Saved entries:
++++++++++++++++++++

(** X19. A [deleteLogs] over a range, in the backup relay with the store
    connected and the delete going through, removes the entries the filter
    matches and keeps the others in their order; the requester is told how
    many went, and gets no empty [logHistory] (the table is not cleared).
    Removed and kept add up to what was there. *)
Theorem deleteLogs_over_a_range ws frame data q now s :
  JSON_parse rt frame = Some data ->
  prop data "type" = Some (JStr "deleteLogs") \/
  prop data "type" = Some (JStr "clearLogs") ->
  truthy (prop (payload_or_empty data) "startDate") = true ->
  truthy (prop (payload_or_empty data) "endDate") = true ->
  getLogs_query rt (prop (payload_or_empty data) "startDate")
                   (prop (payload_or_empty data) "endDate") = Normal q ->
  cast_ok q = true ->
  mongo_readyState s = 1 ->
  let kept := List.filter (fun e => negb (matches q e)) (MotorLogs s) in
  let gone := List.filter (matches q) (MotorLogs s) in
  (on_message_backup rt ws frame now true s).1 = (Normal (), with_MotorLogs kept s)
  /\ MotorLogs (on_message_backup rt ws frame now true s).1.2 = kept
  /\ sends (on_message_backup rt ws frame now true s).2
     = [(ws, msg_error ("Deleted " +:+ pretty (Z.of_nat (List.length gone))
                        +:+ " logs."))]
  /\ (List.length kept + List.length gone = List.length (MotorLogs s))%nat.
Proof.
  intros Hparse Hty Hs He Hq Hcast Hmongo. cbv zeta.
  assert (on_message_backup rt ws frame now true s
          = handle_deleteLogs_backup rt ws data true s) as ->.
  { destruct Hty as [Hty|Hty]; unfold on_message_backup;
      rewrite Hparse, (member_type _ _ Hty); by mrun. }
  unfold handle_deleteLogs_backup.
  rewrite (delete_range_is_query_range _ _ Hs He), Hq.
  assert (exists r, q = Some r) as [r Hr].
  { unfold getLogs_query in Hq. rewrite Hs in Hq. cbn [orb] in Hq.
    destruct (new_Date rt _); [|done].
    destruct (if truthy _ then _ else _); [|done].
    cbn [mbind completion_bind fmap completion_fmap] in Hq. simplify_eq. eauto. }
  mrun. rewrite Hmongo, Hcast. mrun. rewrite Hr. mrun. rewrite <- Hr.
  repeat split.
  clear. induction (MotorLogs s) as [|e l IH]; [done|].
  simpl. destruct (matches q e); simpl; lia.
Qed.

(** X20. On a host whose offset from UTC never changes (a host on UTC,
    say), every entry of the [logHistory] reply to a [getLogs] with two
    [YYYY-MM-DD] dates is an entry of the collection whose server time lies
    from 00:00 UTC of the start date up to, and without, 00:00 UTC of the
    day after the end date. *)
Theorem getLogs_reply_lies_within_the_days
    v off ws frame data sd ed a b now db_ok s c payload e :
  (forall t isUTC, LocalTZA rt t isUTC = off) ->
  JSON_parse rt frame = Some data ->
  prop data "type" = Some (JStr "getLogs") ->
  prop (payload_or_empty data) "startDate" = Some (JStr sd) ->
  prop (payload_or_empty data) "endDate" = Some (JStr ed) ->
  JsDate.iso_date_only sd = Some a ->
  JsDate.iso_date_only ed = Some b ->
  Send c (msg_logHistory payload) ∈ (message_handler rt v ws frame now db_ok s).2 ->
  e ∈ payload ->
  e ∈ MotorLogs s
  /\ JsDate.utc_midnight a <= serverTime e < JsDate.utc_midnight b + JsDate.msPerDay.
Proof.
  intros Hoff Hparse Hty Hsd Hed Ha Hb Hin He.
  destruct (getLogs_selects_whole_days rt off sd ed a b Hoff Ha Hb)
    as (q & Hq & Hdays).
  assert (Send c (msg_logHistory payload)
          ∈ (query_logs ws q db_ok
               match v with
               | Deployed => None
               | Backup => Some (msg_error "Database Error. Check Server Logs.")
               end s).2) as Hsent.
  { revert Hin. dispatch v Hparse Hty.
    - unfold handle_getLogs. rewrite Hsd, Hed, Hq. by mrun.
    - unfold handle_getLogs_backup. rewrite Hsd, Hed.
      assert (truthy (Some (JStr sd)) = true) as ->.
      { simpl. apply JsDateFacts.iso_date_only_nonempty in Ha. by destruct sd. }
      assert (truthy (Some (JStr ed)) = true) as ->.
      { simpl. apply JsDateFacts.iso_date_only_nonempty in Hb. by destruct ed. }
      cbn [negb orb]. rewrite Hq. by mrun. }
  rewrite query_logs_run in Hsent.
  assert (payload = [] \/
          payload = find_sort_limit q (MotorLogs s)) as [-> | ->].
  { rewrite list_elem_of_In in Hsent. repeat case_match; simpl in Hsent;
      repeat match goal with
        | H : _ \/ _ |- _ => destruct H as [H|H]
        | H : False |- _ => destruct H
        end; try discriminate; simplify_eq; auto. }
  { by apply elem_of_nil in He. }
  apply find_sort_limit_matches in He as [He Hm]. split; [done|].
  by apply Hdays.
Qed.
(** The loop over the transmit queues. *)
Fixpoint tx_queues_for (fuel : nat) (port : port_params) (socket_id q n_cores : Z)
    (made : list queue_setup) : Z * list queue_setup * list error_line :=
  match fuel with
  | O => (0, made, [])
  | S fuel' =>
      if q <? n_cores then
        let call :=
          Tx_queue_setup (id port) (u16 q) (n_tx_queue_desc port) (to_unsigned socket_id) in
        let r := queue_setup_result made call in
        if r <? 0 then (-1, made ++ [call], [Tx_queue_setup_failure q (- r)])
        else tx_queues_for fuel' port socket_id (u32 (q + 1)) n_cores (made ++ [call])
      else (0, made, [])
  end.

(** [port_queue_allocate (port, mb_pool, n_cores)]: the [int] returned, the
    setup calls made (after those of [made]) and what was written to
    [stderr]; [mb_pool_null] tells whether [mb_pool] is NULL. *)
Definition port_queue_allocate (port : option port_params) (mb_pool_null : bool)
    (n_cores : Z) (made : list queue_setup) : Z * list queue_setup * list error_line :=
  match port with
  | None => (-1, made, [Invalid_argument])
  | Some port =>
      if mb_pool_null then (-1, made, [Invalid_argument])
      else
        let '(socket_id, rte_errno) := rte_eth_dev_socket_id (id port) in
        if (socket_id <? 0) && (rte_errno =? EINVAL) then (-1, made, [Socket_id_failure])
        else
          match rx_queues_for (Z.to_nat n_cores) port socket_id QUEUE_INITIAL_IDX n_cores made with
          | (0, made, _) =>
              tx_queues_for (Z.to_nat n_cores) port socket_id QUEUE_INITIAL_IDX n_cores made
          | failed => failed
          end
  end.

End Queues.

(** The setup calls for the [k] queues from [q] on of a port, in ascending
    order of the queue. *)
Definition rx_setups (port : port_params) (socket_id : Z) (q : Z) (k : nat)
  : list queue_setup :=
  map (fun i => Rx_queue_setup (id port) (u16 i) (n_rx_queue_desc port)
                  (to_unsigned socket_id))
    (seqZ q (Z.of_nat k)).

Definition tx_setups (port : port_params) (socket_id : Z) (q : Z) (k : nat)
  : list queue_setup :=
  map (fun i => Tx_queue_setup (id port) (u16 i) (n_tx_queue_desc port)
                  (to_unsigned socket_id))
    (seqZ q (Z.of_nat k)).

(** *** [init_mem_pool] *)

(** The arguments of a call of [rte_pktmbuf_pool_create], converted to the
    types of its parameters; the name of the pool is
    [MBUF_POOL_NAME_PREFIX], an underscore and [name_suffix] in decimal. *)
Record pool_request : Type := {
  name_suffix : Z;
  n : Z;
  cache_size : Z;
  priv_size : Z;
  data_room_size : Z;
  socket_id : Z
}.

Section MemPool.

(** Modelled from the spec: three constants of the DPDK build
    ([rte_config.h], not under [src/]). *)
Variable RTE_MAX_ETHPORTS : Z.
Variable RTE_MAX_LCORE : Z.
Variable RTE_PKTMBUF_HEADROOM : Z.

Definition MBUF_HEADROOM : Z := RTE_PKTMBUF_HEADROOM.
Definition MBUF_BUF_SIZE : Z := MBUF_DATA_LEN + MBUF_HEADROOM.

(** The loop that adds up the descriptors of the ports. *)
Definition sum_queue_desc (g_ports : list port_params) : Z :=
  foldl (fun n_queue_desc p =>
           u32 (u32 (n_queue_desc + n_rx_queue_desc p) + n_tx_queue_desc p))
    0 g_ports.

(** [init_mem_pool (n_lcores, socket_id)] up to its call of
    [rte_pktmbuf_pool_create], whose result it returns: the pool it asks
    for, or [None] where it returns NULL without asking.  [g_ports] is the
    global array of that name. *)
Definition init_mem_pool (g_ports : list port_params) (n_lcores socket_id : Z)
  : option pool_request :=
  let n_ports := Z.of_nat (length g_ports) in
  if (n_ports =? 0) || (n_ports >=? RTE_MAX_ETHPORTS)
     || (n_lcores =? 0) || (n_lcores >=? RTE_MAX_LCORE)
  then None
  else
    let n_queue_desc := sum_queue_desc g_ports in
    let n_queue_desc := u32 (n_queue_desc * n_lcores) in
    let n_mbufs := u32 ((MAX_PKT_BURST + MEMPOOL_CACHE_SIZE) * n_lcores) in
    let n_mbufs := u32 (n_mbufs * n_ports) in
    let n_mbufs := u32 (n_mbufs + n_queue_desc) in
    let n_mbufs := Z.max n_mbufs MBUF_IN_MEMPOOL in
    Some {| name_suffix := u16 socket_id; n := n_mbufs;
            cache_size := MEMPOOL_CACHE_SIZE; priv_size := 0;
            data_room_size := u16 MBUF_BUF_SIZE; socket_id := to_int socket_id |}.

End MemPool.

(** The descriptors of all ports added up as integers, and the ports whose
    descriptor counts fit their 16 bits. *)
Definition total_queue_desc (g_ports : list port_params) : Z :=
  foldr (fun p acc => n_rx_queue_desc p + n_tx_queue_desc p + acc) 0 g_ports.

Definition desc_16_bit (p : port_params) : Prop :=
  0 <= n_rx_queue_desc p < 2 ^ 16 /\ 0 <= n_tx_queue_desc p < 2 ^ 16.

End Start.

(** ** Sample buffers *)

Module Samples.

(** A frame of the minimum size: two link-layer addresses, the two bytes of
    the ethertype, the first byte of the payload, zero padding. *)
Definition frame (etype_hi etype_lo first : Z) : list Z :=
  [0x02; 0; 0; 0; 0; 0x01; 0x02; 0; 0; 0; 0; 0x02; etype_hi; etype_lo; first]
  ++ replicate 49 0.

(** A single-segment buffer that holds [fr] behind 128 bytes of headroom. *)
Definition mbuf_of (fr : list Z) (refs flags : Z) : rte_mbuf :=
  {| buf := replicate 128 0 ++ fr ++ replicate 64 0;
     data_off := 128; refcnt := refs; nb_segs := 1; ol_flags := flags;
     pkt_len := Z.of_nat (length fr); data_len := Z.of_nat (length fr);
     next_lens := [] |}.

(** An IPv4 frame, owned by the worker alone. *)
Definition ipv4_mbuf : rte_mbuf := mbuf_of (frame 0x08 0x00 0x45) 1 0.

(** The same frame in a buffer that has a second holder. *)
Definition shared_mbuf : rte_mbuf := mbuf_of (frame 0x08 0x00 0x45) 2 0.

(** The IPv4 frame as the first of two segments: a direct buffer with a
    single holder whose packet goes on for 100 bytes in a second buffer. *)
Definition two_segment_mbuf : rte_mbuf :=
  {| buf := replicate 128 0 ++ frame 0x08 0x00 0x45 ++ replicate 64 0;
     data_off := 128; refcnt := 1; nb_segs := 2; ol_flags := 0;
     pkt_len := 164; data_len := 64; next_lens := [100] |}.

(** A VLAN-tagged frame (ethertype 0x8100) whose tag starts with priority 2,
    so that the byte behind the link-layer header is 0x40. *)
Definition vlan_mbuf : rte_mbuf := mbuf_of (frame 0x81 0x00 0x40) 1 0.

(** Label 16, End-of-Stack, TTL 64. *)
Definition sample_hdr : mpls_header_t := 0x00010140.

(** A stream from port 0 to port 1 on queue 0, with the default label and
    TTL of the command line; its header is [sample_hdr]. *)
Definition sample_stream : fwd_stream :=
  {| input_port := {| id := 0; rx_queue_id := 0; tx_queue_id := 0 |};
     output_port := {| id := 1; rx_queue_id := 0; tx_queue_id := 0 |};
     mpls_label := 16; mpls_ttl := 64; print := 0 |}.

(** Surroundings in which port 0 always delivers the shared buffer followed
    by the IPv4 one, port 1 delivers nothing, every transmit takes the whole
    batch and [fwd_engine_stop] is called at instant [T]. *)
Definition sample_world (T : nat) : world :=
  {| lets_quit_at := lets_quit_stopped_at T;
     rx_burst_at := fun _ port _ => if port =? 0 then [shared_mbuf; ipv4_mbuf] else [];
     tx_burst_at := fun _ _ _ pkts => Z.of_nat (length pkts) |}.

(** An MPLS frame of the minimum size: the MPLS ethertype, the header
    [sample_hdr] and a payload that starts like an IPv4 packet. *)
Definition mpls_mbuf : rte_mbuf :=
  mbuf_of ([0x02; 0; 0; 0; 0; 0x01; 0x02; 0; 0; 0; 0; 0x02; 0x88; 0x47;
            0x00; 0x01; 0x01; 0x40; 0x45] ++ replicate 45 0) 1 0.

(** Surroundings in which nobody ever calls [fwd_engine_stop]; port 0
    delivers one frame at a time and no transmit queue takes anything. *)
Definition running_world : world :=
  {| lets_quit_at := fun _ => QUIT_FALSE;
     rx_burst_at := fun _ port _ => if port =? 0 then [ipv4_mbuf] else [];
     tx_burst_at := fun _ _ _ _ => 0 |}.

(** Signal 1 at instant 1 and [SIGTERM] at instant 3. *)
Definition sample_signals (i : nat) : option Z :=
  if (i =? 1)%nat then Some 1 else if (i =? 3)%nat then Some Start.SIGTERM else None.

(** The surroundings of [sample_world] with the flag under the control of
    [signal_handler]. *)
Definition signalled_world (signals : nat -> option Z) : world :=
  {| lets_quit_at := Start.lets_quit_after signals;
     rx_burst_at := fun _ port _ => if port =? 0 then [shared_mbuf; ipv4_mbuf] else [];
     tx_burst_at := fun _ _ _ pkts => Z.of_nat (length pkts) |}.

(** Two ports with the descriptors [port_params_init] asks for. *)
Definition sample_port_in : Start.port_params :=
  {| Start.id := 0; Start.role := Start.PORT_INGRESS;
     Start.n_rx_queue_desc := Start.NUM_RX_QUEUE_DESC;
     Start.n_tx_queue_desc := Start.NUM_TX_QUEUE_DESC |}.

++++++++++++++++++++

To do - Look above for the line containing "(0, made, _) =>". Output from there through the line containing "(** Modelled from", exactly and inclusively.

Response below -
          | (0, made, _) =>
              tx_queues_for (Z.to_nat n_cores) port socket_id QUEUE_INITIAL_IDX n_cores made
          | failed => failed
          end
  end.

End Queues.

(** The setup calls for the [k] queues from [q] on of a port, in ascending
    order of the queue. *)
Definition rx_setups (port : port_params) (socket_id : Z) (q : Z) (k : nat)
  : list queue_setup :=
  map (fun i => Rx_queue_setup (id port) (u16 i) (n_rx_queue_desc port)
                  (to_unsigned socket_id))
    (seqZ q (Z.of_nat k)).

Definition tx_setups (port : port_params) (socket_id : Z) (q : Z) (k : nat)
  : list queue_setup :=
  map (fun i => Tx_queue_setup (id port) (u16 i) (n_tx_queue_desc port)
                  (to_unsigned socket_id))
    (seqZ q (Z.of_nat k)).

(** *** [init_mem_pool] *)

(** The arguments of a call of [rte_pktmbuf_pool_create], converted to the
    types of its parameters; the name of the pool is
    [MBUF_POOL_NAME_PREFIX], an underscore and [name_suffix] in decimal. *)
Record pool_request : Type := {
  name_suffix : Z;
  n : Z;
  cache_size : Z;
  priv_size : Z;
  data_room_size : Z;
  socket_id : Z
}.

Section MemPool.

(** Modelled from the spec: three constants of the DPDK build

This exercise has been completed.